(* ===== verification/ThreadsFamily.v ===== *)
(** * Lemmas on the LWP kernel: symbolic execution and family lists

    States are kept in the form [st ps shs m e s]: process table [ps], shared
    informations [shs], machine [m], environment [e], the rest as in [s]. *)

From S2P Require Export Threads.
Local Open Scope Z_scope.

Section Lemmas.
Context {KE : KernelEnv}.

Definition st (ps : gmap nat proc) (shs : gmap nat share) (m : mach) (e : env) (s : kst) : kst :=
  mkKst ps shs (low s) (initproc s) (nextpid s) (nexttid s) (first s) (spos s) m e.

Lemma st_id s : s = st (procs s) (shares s) (kmach s) (kenv s) s.
Proof. by destruct s. Qed.

Section Rules.
Context (t : bool) (ps : gmap nat proc) (shs : gmap nat share) (m : mach) (e : env) (s : kst).

Lemma tw_pget i pr (Q : proc → kst → Prop) :
  ps !! i = Some pr → Q pr (st ps shs m e s) → wpg t (pget (Some i)) Q (st ps shs m e s).
Proof. intros H HQ. eapply wpg_deref; [exact H|exact HQ]. Qed.

Lemma tw_pset i f pr (Q : unit → kst → Prop) :
  ps !! i = Some pr → Q tt (st (<[i := f pr]> ps) shs m e s) →
  wpg t (pset (Some i) f) Q (st ps shs m e s).
Proof. intros H HQ. apply wpg_bind, (tw_pget _ pr); [done|]. by apply wpg_modify. Qed.

Lemma wpg_sget c q sh (Q : share → kst → Prop) :
  shs !! q = Some sh → Q sh (st ps shs m e s) → wpg t (sget c (Some q)) Q (st ps shs m e s).
Proof. intros H HQ. eapply wpg_deref; [exact H|exact HQ]. Qed.

Lemma wpg_sset c q f sh (Q : unit → kst → Prop) :
  shs !! q = Some sh → Q tt (st ps (<[q := f sh]> shs) m e s) →
  wpg t (sset c (Some q) f) Q (st ps shs m e s).
Proof. intros H HQ. apply wpg_bind, (wpg_sget _ _ sh); [done|]. by apply wpg_modify. Qed.

Lemma wpg_one {A} (f : M env A) a e' (Q : A → kst → Prop) :
  f e = Ok (a, e') → Q a (st ps shs m e' s) → wpg t (one f) Q (st ps shs m e s).
Proof. intros H HQ. apply wpg_zoom. by eapply ok_wpg. Qed.

Lemma wpg_onm {A} (f : M mach A) a m' (Q : A → kst → Prop) :
  f m = Ok (a, m') → Q a (st ps shs m' e s) → wpg t (onm f) Q (st ps shs m e s).
Proof. intros H HQ. apply wpg_zoom. by eapply ok_wpg. Qed.

Lemma wpg_acquire c o (Q : unit → kst → Prop) :
  idle m → cprocs m !! c = Some o →
  (∀ m', in_crit c ptable_lock m' → cprocs m' = cprocs m → Q tt (st ps shs m' e s)) →
  wpg t (onm (acquire c ptable_lock)) Q (st ps shs m e s).
Proof.
  intros Hi Hc HQ. destruct (acquire_idle _ ptable_lock _ _ Hc Hi) as (m' & H & ? & ?).
  eapply wpg_onm; eauto.
Qed.

Lemma wpg_release c o (Q : unit → kst → Prop) :
  in_crit c ptable_lock m → cprocs m !! c = Some o →
  (∀ m', idle m' → cprocs m' = cprocs m → Q tt (st ps shs m' e s)) →
  wpg t (onm (release c ptable_lock)) Q (st ps shs m e s).
Proof.
  intros Hi Hc HQ. destruct (release_crit _ ptable_lock _ Hi) as (m' & H & ? & ?).
  eapply wpg_onm; eauto.
Qed.

Lemma wpg_myproc_idle c o (Q : ptr → kst → Prop) :
  idle m → cprocs m !! c = Some o →
  (∀ m', idle m' → cprocs m' = cprocs m → Q o (st ps shs m' e s)) →
  wpg t (onm (myproc c)) Q (st ps shs m e s).
Proof.
  intros Hi Hc HQ. destruct (myproc_idle _ _ _ Hc Hi) as (m' & H & ? & ? & _).
  eapply wpg_onm; eauto.
Qed.
End Rules.

(** ** The first slot that satisfies a condition *)

Definition tests (P : proc → bool) (ps : gmap nat proc) (i : nat) : bool :=
  match ps !! i with Some p => P p | None => false end.

(** [first_slot P ps l]: the first slot of the table satisfying [P]. *)
Fixpoint first_slot (P : proc → bool) (ps : gmap nat proc) (l : list nat) : option nat :=
  match l with
  | [] => None
  | i :: l => if tests P ps i then Some i else first_slot P ps l
  end.

Lemma first_slot_Some P ps l i :
  first_slot P ps l = Some i → i ∈ l ∧ ∃ p, ps !! i = Some p ∧ P p = true.
Proof.
  induction l as [|j l IH]; cbn; [done|]. destruct (tests P ps j) eqn:E.
  - intros [= ->]. split; [by left|]. unfold tests in E. destruct (ps !! i); [eauto|done].
  - intros [? ?]%IH. split; [by right|done].
Qed.

Definition full (ps : gmap nat proc) : Prop := ∀ i, i ∈ proc_table → is_Some (ps !! i).

Lemma wpg_find_slot t (P : proc → bool) ps shs m e s l (Q : option nat → kst → Prop) :
  (∀ i, i ∈ l → is_Some (ps !! i)) →
  Q (first_slot P ps l) (st ps shs m e s) →
  wpg t (find_first l (λ i, pr ← pget (Some i); mret (P pr))) Q (st ps shs m e s).
Proof.
  induction l as [|i l IH]; intros Hl HQ; cbn [find_first first_slot] in *; [exact HQ|].
  destruct (Hl i) as [p Hp]; [by left|].
  apply wpg_assoc'. apply wpg_bind, (tw_pget _ _ _ _ _ _ _ p); [done|]. apply wpg_bind, wpg_ret.
  unfold tests in HQ. rewrite Hp in HQ. destruct (P p); [exact HQ|].
  apply IH; [|done]. intros j Hj. apply Hl. by right.
Qed.

(** ** Family lists *)

(** The processes of [l] are chained along [th_next] from [h] to [e]. *)
Fixpoint seg (ps : gmap nat proc) (h : ptr) (l : list nat) (e : ptr) : Prop :=
  match l with
  | [] => h = e
  | x :: l => h = Some x ∧ ∃ p, ps !! x = Some p ∧ seg ps (th_next p) l e
  end.

Lemma seg_app ps h l1 l2 e : seg ps h (l1 ++ l2) e ↔ ∃ x, seg ps h l1 x ∧ seg ps x l2 e.
Proof.
  revert h. induction l1 as [|y l1 IH]; intros h; cbn; [naive_solver|].
  setoid_rewrite IH. naive_solver.
Qed.

Lemma seg_frame ps ps' h l e :
  (∀ x p, x ∈ l → ps !! x = Some p → ∃ p', ps' !! x = Some p' ∧ th_next p' = th_next p) →
  seg ps h l e → seg ps' h l e.
Proof.
  revert h. induction l as [|x l IH]; intros h Hf; cbn; [done|].
  intros (-> & p & Hp & Hs). split; [done|].
  destruct (Hf x p) as (p' & Hp' & E); [by left|done|]. exists p'. split; [done|].
  rewrite E. apply IH; [|done]. intros y q Hy. apply Hf. by right.
Qed.

Lemma seg_insert_ne ps h l e i p : i ∉ l → seg ps h l e → seg (<[i := p]> ps) h l e.
Proof.
  intros Hi. apply seg_frame. intros x q Hx Hq. exists q.
  rewrite lookup_insert_ne by (intros ->; done). done.
Qed.

Lemma seg_frame_insert ps h l e i p p' :
  ps !! i = Some p → th_next p' = th_next p → seg ps h l e → seg (<[i := p']> ps) h l e.
Proof.
  intros Hp E. apply seg_frame. intros x q _ Hq. destruct (decide (x = i)) as [->|].
  - rewrite lookup_insert_eq. simplify_eq. eauto.
  - rewrite lookup_insert_ne by done. eauto.
Qed.

Lemma seg_elem ps h l e x : seg ps h l e → x ∈ l → is_Some (ps !! x).
Proof.
  revert h. induction l as [|y l IH]; intros h; cbn; [by intros _ ?%not_elem_of_nil|].
  intros (_ & p & Hp & Hs) [->|Hx]%elem_of_cons; [eauto|by eapply IH].
Qed.

(** Apply [f] to the processes of [l]. *)
Definition alters (f : proc → proc) (l : list nat) (ps : gmap nat proc) : gmap nat proc :=
  map_imap (λ x p, Some (if decide (x ∈ l) then f p else p)) ps.

Lemma lookup_alters f l ps x :
  alters f l ps !! x = (λ p, if decide (x ∈ l) then f p else p) <$> ps !! x.
Proof. unfold alters. rewrite map_lookup_imap. by destruct (ps !! x). Qed.

Lemma alters_nil f ps : alters f [] ps = ps.
Proof.
  apply map_eq. intros x. rewrite lookup_alters. destruct (ps !! x); [|done]; cbn.
  by rewrite decide_False by apply not_elem_of_nil.
Qed.

Lemma alters_cons f x l ps p :
  ps !! x = Some p → x ∉ l → alters f l (<[x := f p]> ps) = alters f (x :: l) ps.
Proof.
  intros Hp Hx. apply map_eq. intros y. rewrite !lookup_alters.
  destruct (decide (y = x)) as [->|].
  - rewrite lookup_insert_eq, Hp; cbn. by rewrite decide_False, decide_True by set_solver.
  - rewrite lookup_insert_ne by done. destruct (ps !! y); [|done]; cbn. f_equal.
    apply decide_ext. set_solver.
Qed.

(** A loop over a family whose body changes the visited process by [f]. *)
Lemma wpg_for_family t (body : nat → M kst unit) (f : proc → proc) shs m e s :
  (∀ p, th_next (f p) = th_next p) →
  (∀ i p ps (Q : unit → kst → Prop), ps !! i = Some p → Q tt (st (<[i := f p]> ps) shs m e s) →
     wpg t (body i) Q (st ps shs m e s)) →
  ∀ l fuel ps h (Q : unit → kst → Prop),
    seg ps h l None → NoDup l → (length l < fuel)%nat →
    Q tt (st (alters f l ps) shs m e s) →
    wpg t (for_family fuel h body) Q (st ps shs m e s).
Proof.
  intros Hn Hb. induction l as [|x l IH]; intros fuel ps h Q Hs Hd Hf HQ;
    (destruct fuel as [|fuel]; [cbn in Hf; lia|]); cbn [for_family seg] in *.
  - subst h. rewrite alters_nil in HQ. exact HQ.
  - destruct Hs as (-> & p & Hp & Hs). apply NoDup_cons in Hd as [Hx Hd].
    apply wpg_bind, (Hb x p); [done|].
    apply wpg_bind, (tw_pget _ _ _ _ _ _ _ (f p)); [by apply lookup_insert_eq|].
    apply IH; [|done|cbn in Hf; lia|by erewrite alters_cons].
    rewrite Hn. by apply seg_insert_ne.
Qed.

(** [family ps shs q l]: the family of shared information [q] is [l]. *)
Record family (ps : gmap nat proc) (shs : gmap nat share) (q : nat) (l : list nat) : Prop := {
  fam_share : ∃ sh, shs !! q = Some sh ∧ seg ps (th_family_hd sh) l None ∧ th_last sh = last l;
  fam_nodup : NoDup l;
  fam_length : (length l ≤ NPROC)%nat;
  fam_info : ∀ x p, x ∈ l → ps !! x = Some p → shared_info p = Some q ∧ state p ≠ UNUSED
}.

Lemma alters_family f l0 ps shs q l :
  (∀ p, th_next (f p) = th_next p ∧ shared_info (f p) = shared_info p ∧
        (state p ≠ UNUSED → state (f p) ≠ UNUSED)) →
  family ps shs q l → family (alters f l0 ps) shs q l.
Proof.
  intros Hf [(sh & Hsh & Hseg & Hl) Hd Hlen Hi]. split; [exists sh|done..|].
  - split_and!; [done| |done]. eapply seg_frame; [|done]. intros x p Hx Hp.
    rewrite lookup_alters, Hp; cbn. eexists; split; [done|]. case_decide; [apply Hf|done].
  - intros x p' Hx. rewrite lookup_alters. intros (p & Hp & ->)%fmap_Some.
    destruct (Hi _ _ Hx Hp). destruct (Hf p) as (_ & E & ?). case_decide; [rewrite E|]; auto.
Qed.

Lemma alters_one (f : proc → proc) z ps zp : ps !! z = Some zp → alters f [z] ps = <[z := f zp]> ps.
Proof.
  intros Hz. rewrite <- (alters_cons f z [] ps zp Hz) by set_solver. apply alters_nil.
Qed.

Lemma family_seg ps shs q l sh :
  family ps shs q l → shs !! q = Some sh → seg ps (th_family_hd sh) l None ∧ th_last sh = last l.
Proof. intros [(sh' & Hsh & ?) _ _ _] ?. by simplify_eq. Qed.

(** Linking the process [np] of slot [i] behind the last member [z]. *)
Lemma family_snoc ps shs q l0 z zp i sh v np :
  family ps shs q (l0 ++ [z]) → shs !! q = Some sh → ps !! z = Some zp →
  i ∉ l0 ++ [z] → (length (l0 ++ [z]) < NPROC)%nat →
  th_next np = None → shared_info np = Some q → state np ≠ UNUSED →
  family (<[i := np]> (<[z := set_th_next (Some i) zp]> ps))
    (<[q := set_sz v (set_th_last (Some i) sh)]> shs) q ((l0 ++ [z]) ++ [i]).
Proof.
  intros Hfam Hsh Hz Hi Hlen Hnn Hnq Hns.
  destruct (family_seg _ _ _ _ _ Hfam Hsh) as [(y & Hseg & -> & _)%seg_app _].
  destruct Hfam as [_ Hd _ Hinfo]. split.
  - eexists. split; [apply lookup_insert_eq|]. split; [|by rewrite last_snoc].
    cbn [th_family_hd set_sz set_th_last]. apply seg_app. exists (Some i). split.
    + apply seg_insert_ne; [done|]. apply seg_app. exists (Some z). split.
      * apply seg_insert_ne; [|done]. apply NoDup_app in Hd as (_ & Hd & _). intros ?. set_solver.
      * split; [done|]. rewrite lookup_insert_eq. by eexists.
    + split; [done|]. rewrite lookup_insert_eq. by eexists.
  - apply NoDup_app. split_and!; [done|set_solver|apply NoDup_singleton].
  - rewrite length_app; cbn in *. lia.
  - intros x p Hx. destruct (decide (x = i)) as [->|Hxi]; [rewrite lookup_insert_eq; by intros [= <-]|].
    rewrite lookup_insert_ne by done. destruct (decide (x = z)) as [->|].
    + rewrite lookup_insert_eq. intros [= <-]. apply (Hinfo z zp); [set_solver|done].
    + rewrite lookup_insert_ne by done. apply Hinfo. set_solver.
Qed.

(** Ending the list at [z], the predecessor of [i], whatever slot [i] becomes. *)
Lemma family_cut ps shs q l z zp i zi' post sh :
  family ps shs q ((l ++ [z]) ++ i :: post) → shs !! q = Some sh → ps !! z = Some zp →
  family (<[z := set_th_next None zp]> (<[i := zi']> ps)) (<[q := set_th_last (Some z) sh]> shs) q (l ++ [z]).
Proof.
  intros Hfam Hsh Hz.
  destruct (family_seg _ _ _ _ _ Hfam Hsh) as [(y & (w & Hseg & -> & _)%seg_app & _)%seg_app _].
  destruct Hfam as [_ (Hd1 & Hd2 & _)%NoDup_app Hlen Hinfo]. split.
  - eexists. split; [apply lookup_insert_eq|]. split; [|by rewrite last_snoc].
    cbn [th_family_hd set_th_last]. apply seg_app. exists (Some z). split.
    + apply NoDup_app in Hd1 as (_ & Hd1 & _).
      apply seg_insert_ne; [|apply seg_insert_ne; [|done]]; intros ?; set_solver.
    + split; [done|]. rewrite lookup_insert_eq. by eexists.
  - done.
  - rewrite !length_app in *; cbn in *. lia.
  - intros x p Hx. destruct (decide (x = z)) as [->|].
    + rewrite lookup_insert_eq. intros [= <-]. apply (Hinfo z zp); [set_solver|done].
    + rewrite lookup_insert_ne by done. rewrite lookup_insert_ne by set_solver. apply Hinfo. set_solver.
Qed.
#####
Every line above from the line with "fam_length : (length l ≤ NPROC)%nat;" to the line with "- split_and!; [done|", inclusive, must be returned exactly; no other line belongs in the reply.

  fam_length : (length l ≤ NPROC)%nat;
  fam_info : ∀ x p, x ∈ l → ps !! x = Some p → shared_info p = Some q ∧ state p ≠ UNUSED
}.

Lemma alters_family f l0 ps shs q l :
  (∀ p, th_next (f p) = th_next p ∧ shared_info (f p) = shared_info p ∧
        (state p ≠ UNUSED → state (f p) ≠ UNUSED)) →
  family ps shs q l → family (alters f l0 ps) shs q l.
Proof.
  intros Hf [(sh & Hsh & Hseg & Hl) Hd Hlen Hi]. split; [exists sh|done..|].
  - split_and!; [done| |done]. eapply seg_frame; [|done]. intros x p Hx Hp.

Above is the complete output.